E que por estas razões propõe "a criação dessa Comissão Parlamentar de Inquérito, para o esclarecimento das questões que envolvem esse tema, para apuração de possíveis índices alarmantes de doenças causadas por dependência química derivadas do uso desses venenos, bem como com possíveis ocorrências de suicídios".
Em um dos trechos do requerimento, a deputada Janete de Sá diz que "o atual governo do Estado possui um trabalho sério e efetivo de controle do uso do solo rural no Estado".
Não é o que pensa o Movimento dos Pequenos Agricultores (MPA). O movimento aponta que a responsabilidade sobre tanto uso de agrotóxicos no Espírito Santo é do governo Paulo Hartung. Explica que o governo colocou o Idaf e o Instituto Capixaba de Pesquisa, Assistência Técnica e Extensão Rural (Incaper), outro órgão da Secretaria de Estado da Agricultura (Seag), a serviço do agronegócio, que não consegue produzir sem aplicar venenos.
Venenos castram brasileiros e criam monstros
Os venenos usados na produção de alimentos intoxicam 500 mil brasileiros por ano, e 10 mil trabalhadores morrem anualmente no Brasil contaminados pelos agrotóxicos. Dos intoxicados por venenos agrícolas, cerca de 10% ficam definitivamente incapacitados para o trabalho, o que totaliza uma perda de 50 mil trabalhadores/ano no País.
Os agrotóxicos castram os brasileiros (provocam impotência sexual e frigidez); provocam doenças genéticas; causam doenças que podem levar ao suicídio e que deprimem o sistema imunológico, facilitando o desenvolvimento de um sem número de doenças; vários tipos de câncer, entre muitas outras.
As transnacionais do agrotóxico faturam muito e em escala crescente: uma receita de US$ 5 bilhões em 2007, contra US$ 3,9 bilhões em 2006, e US$ 4,6 bilhões em 2004.
O mercado brasileiro está aquecido, pois há tecnologias recentes no campo. Os agrotóxicos não eram usados nas plantações do milho. Agora, são.

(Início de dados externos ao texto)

(** * Janet [src/core/string.c]: exact search (KMP) and Lua-style matching

    A shallow embedding of the two search engines of Janet's string
    library, and the properties their specification states about them.

    Conventions of the embedding.
    - A byte is a [Z] in [0, 255]; a byte view ([JanetByteView]) is a
      [list Z] whose [len] is its length.
    - [int32_t] offsets and lengths are [Z]. An offset the code computes
      is [-1], or lies between 0 and the length of a view or the start
      offset it was given, so no 32-bit operation on offsets wraps; the
      length of the string [replace] and [replace-all] build is checked
      against [INT32_MAX] where the code computes it; the [size_t] and
      [unsigned char] arithmetic of the matcher has its wrap-around
      written out.
    - The bytes of a Janet string are followed by a 0 that is not counted
      in its length ([janet_string_begin], [janet_string]); the pattern of
      the exact search is such a string, and [pat[patlen]] reads that 0.
    - A C pointer into a view is the [Z] offset from the start of the view;
      [NULL] is [None].
    - [janet_panic] unwinds to the caller of the C function: a computation
      returns an [outcome], [Panic e] carrying the error.
    - Loops are recursive functions on a fuel argument; [OutOfFuel] is
      returned when the fuel runs out and is proved unreachable for the
      fuel the entry points supply. *)

From Stdlib Require Import String Ascii ZArith List Lia Bool Sorted.
Import ListNotations.
Local Open Scope Z_scope.

(** ** Bytes and views *)

Definition len (l : list Z) : Z := Z.of_nat (length l).

Definition byte_of_ascii (c : ascii) : Z := Z.of_nat (nat_of_ascii c).

Definition bytes_of_string (s : string) : list Z :=
  map byte_of_ascii (list_ascii_of_string s).

(** [memcpy]-style slice: [n] bytes of [l] from offset [a]. *)
Definition slice (l : list Z) (a n : Z) : list Z :=
  firstn (Z.to_nat n) (skipn (Z.to_nat a) l).

(** ** Errors and outcomes *)

Inductive janet_error : Type :=
| expected_non_negative_start_index
| pattern_too_complex
| malformed_pattern_ends_with_esc
| malformed_pattern_missing_bracket
| malformed_pattern_missing_arguments_to_b
| missing_bracket_after_f
| invalid_capture_index (l : Z)
| invalid_pattern_capture
| too_many_captures
| unfinished_capture
| matchdepth_error.

(** The text each error is raised with. [janet_panic] hands its text on
    as it is, two ['%'] where the source writes two; [janet_panicf]
    formats the text of [invalid_capture_index], whose [%d] is the carried
    index. *)
Definition message (e : janet_error) : string :=
  match e with
  | expected_non_negative_start_index => "expected non-negative start index"
  | pattern_too_complex => "pattern too complex"
  | malformed_pattern_ends_with_esc => "malformed pattern (ends with '%%')"
  | malformed_pattern_missing_bracket => "malformed pattern (missing ']')"
  | malformed_pattern_missing_arguments_to_b =>
      "malformed pattern (missing arguments to '%%b')"
  | missing_bracket_after_f => "missing '[' after '%%f' in pattern"
  | invalid_capture_index _ => "invalid capture index %"
  | invalid_pattern_capture => "invalid pattern capture"
  | too_many_captures => "too many captures"
  | unfinished_capture => "unfinished capture"
  | matchdepth_error => "matchdepth error"
  end.

(** [Fault] is a read or write outside a view, a string or a table, or an
    [int32_t] result that does not fit: undefined behaviour in C, which
    the model stops at. *)
Inductive outcome (A : Type) : Type :=
| Ret (a : A)
| Panic (e : janet_error)
| Fault
| OutOfFuel.

Arguments Ret {A} a.
Arguments Panic {A} e.
Arguments Fault {A}.
Arguments OutOfFuel {A}.

Definition bind {A B : Type} (m : outcome A) (k : A -> outcome B) : outcome B :=
  match m with
  | Ret a => k a
  | Panic e => Panic e
  | Fault => Fault
  | OutOfFuel => OutOfFuel
  end.

Notation "x <- m ;; k" := (bind m (fun x => k))
  (at level 61, m at next level, right associativity).

(** Values handed back to the caller. *)
#[warnings="-register-all"]
Inductive Janet : Type :=
| janet_wrap_nil
| janet_wrap_integer (z : Z)
| janet_wrap_number (z : Z)
| janet_wrap_string (b : list Z)
| janet_wrap_array (l : list Janet).

(** Checked read of [l[i]]. *)
Definition get (l : list Z) (i : Z) : outcome Z :=
  if i <? 0 then Fault
  else match nth_error l (Z.to_nat i) with
       | Some v => Ret v
       | None => Fault
       end.

(** Unchecked read, [0] outside the list. *)
Definition rd (l : list Z) (i : Z) : Z := nth (Z.to_nat i) l 0.

Fixpoint upd {A : Type} (l : list A) (n : nat) (v : A) : list A :=
  match l, n with
  | [], _ => []
  | _ :: t, O => v :: t
  | h :: t, S n' => h :: upd t n' v
  end.

(** Checked write [l[i] = v]. *)
Definition set (l : list Z) (i v : Z) : outcome (list Z) :=
  if (0 <=? i) && (i <? len l) then Ret (upd l (Z.to_nat i) v) else Fault.

(** ** 32-bit lengths *)

Definition INT32_MAX : Z := 2 ^ 31 - 1.
Definition INT32_MIN : Z := - 2 ^ 31.

Definition int32 (z : Z) : bool := (INT32_MIN <=? z) && (z <=? INT32_MAX).

(** An [int32_t] result [z] computed from the [int32_t] values [operands]
    does not fit: signed overflow. The lengths of byte views are
    [int32_t] values; on a list longer than [INT32_MAX], which no view
    holds, the model computes in [Z]. *)
Definition int32_overflow (operands : list Z) (z : Z) : bool :=
  forallb int32 operands && negb (int32 z).

(** ** Knuth Morris Pratt *)

Record kmp_state : Type := {
  i : Z;
  j : Z;
  textlen : Z;
  patlen : Z;
  lookup : list Z;
  text : list Z;
  pat : list Z
}.

(** [while (j && pat[j] != pat[i]) j = lookup[j - 1];] *)
Fixpoint kmp_init_fallback (fuel : nat) (pat lookup : list Z) (i j : Z)
  : outcome Z :=
  match fuel with
  | O => OutOfFuel
  | S fuel' =>
      if j =? 0 then Ret j
      else
        pj <- get pat j;;
        pi <- get pat i;;
        if pj =? pi then Ret j
        else
          l <- get lookup (j - 1);;
          kmp_init_fallback fuel' pat lookup i l
  end.

(** [for (i = 1, j = 0; i < patlen; i++) { ...; lookup[i] = j; }] *)
Fixpoint kmp_init_loop (fuel : nat) (pat : list Z) (patlen : Z)
    (lookup : list Z) (i j : Z) : outcome (list Z) :=
  match fuel with
  | O => OutOfFuel
  | S fuel' =>
      if i <? patlen then
        j1 <- kmp_init_fallback (S (Z.to_nat j)) pat lookup i j;;
        pj <- get pat j1;;
        pi <- get pat i;;
        let j2 := if pj =? pi then j1 + 1 else j1 in
        lookup' <- set lookup i j2;;
        kmp_init_loop fuel' pat patlen lookup' (i + 1) j2
      else Ret lookup
  end.

(** [calloc] gives a zeroed table; allocation failure is outside the model. *)
Definition kmp_init (text : list Z) (textlen : Z) (pat : list Z) (patlen : Z)
  : outcome kmp_state :=
  let lookup0 := repeat 0 (Z.to_nat patlen) in
  lookup' <- kmp_init_loop (S (Z.to_nat patlen)) pat patlen lookup0 1 0;;
  Ret {| i := 0; j := 0; textlen := textlen; patlen := patlen;
         lookup := lookup'; text := text; pat := pat |}.

Definition set_cursor (s : kmp_state) (i' j' : Z) : kmp_state :=
  {| i := i'; j := j'; textlen := textlen s; patlen := patlen s;
     lookup := lookup s; text := text s; pat := pat s |}.

Definition kmp_seti (state : kmp_state) (i' : Z) : kmp_state :=
  set_cursor state i' 0.

(** [pat[j]]: the bytes of the pattern, a Janet string, and the 0 that
    [janet_string_begin] and [janet_string] put after them. *)
Definition get_pat (pat : list Z) (j : Z) : outcome Z := get (pat ++ [0]) j.

(** The [while (i < textlen)] loop of [kmp_next] on the locals [i], [j].
    The result is the returned offset ([-1] when the text is exhausted) and
    the state, which is written only on a hit. *)
Fixpoint kmp_next_loop (fuel : nat) (state : kmp_state) (i j : Z)
  : outcome (Z * kmp_state) :=
  match fuel with
  | O => OutOfFuel
  | S fuel' =>
      if i <? textlen state then
        ti <- get (text state) i;;
        pj <- get_pat (pat state) j;;
        if ti =? pj then
          if j =? patlen state - 1 then
            l <- get (lookup state) j;;
            Ret (i - j, set_cursor state (i + 1) l)
          else kmp_next_loop fuel' state (i + 1) (j + 1)
        else
          if 0 <? j then
            l <- get (lookup state) (j - 1);;
            kmp_next_loop fuel' state i l
          else kmp_next_loop fuel' state (i + 1) j
      else Ret (-1, state)
  end.

(** Each iteration lowers [2 * (textlen - i) + j]. *)
Definition kmp_next_fuel (state : kmp_state) : nat :=
  S (Z.to_nat (2 * (textlen state - i state) + j state)).

Definition kmp_next (state : kmp_state) : outcome (Z * kmp_state) :=
  kmp_next_loop (kmp_next_fuel state) state (i state) (j state).

(** [findsetup]: [start] is [None] when the optional argument is absent. *)
Definition findsetup (pat text : list Z) (start : option Z)
  : outcome kmp_state :=
  start' <- match start with
            | None => Ret 0
            | Some n =>
                if n <? 0 then Panic expected_non_negative_start_index
                else Ret n
            end;;
  s <- kmp_init text (len text) pat (len pat);;
  Ret (set_cursor s start' (j s)).

Definition cfun_string_find (patt str : list Z) (start : option Z)
  : outcome Janet :=
  state <- findsetup patt str start;;
  r <- kmp_next state;;
  let result := fst r in
  Ret (if result <? 0 then janet_wrap_nil else janet_wrap_integer result).

(** [while ((result = kmp_next(&state)) >= 0) janet_array_push(...)] *)
Fixpoint findall_loop (fuel : nat) (state : kmp_state) (array : list Janet)
  : outcome (list Janet) :=
  match fuel with
  | O => OutOfFuel
  | S fuel' =>
      r <- kmp_next state;;
      let (result, state') := r in
      if result >=? 0 then
        findall_loop fuel' state' (array ++ [janet_wrap_integer result])
      else Ret array
  end.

Há, também, o crescimento da área plantada com soja, cana, café e citros.
Com a demanda mundial por grãos aquecida, o consumo dos venenos agrícolas no Brasil também aumentará. Para 2008, a estimativa é que as vendas cresçam aproximadamente 10%.
Em 2005, o Brasil consumiu 365,5 mil toneladas de venenos agrícolas. O País é o quarto lugar no ranking mundial de consumo de agrotóxicos. O astronômico lucro das empresas é que justifica a defesa do uso destes produtos químicos que contaminam e permanecem no ambiente poluindo o solo, o ar e a água, e a minimização dos riscos a que estão expostos os consumidores e agricultores.
As análises, como as do Programa Nacional de Análise de Resíduos de Agrotóxicos em Alimentos (Para), não consideram que os venenos se potencializam mutuamente. A lei de agrotóxicos não preconiza a mistura dos venenos agrícolas para aplicação.
Mas a mistura é comum, como nas capinas químicas realizadas pela Aracruz Celulose nos eucaliptais. Além dos venenos empregados nos eucaliptais, os agrotóxicos são intensamente usados na cultura da cana-de-açúcar, nas pastagens e produção em grande escala de frutas como o mamão e o maracujá.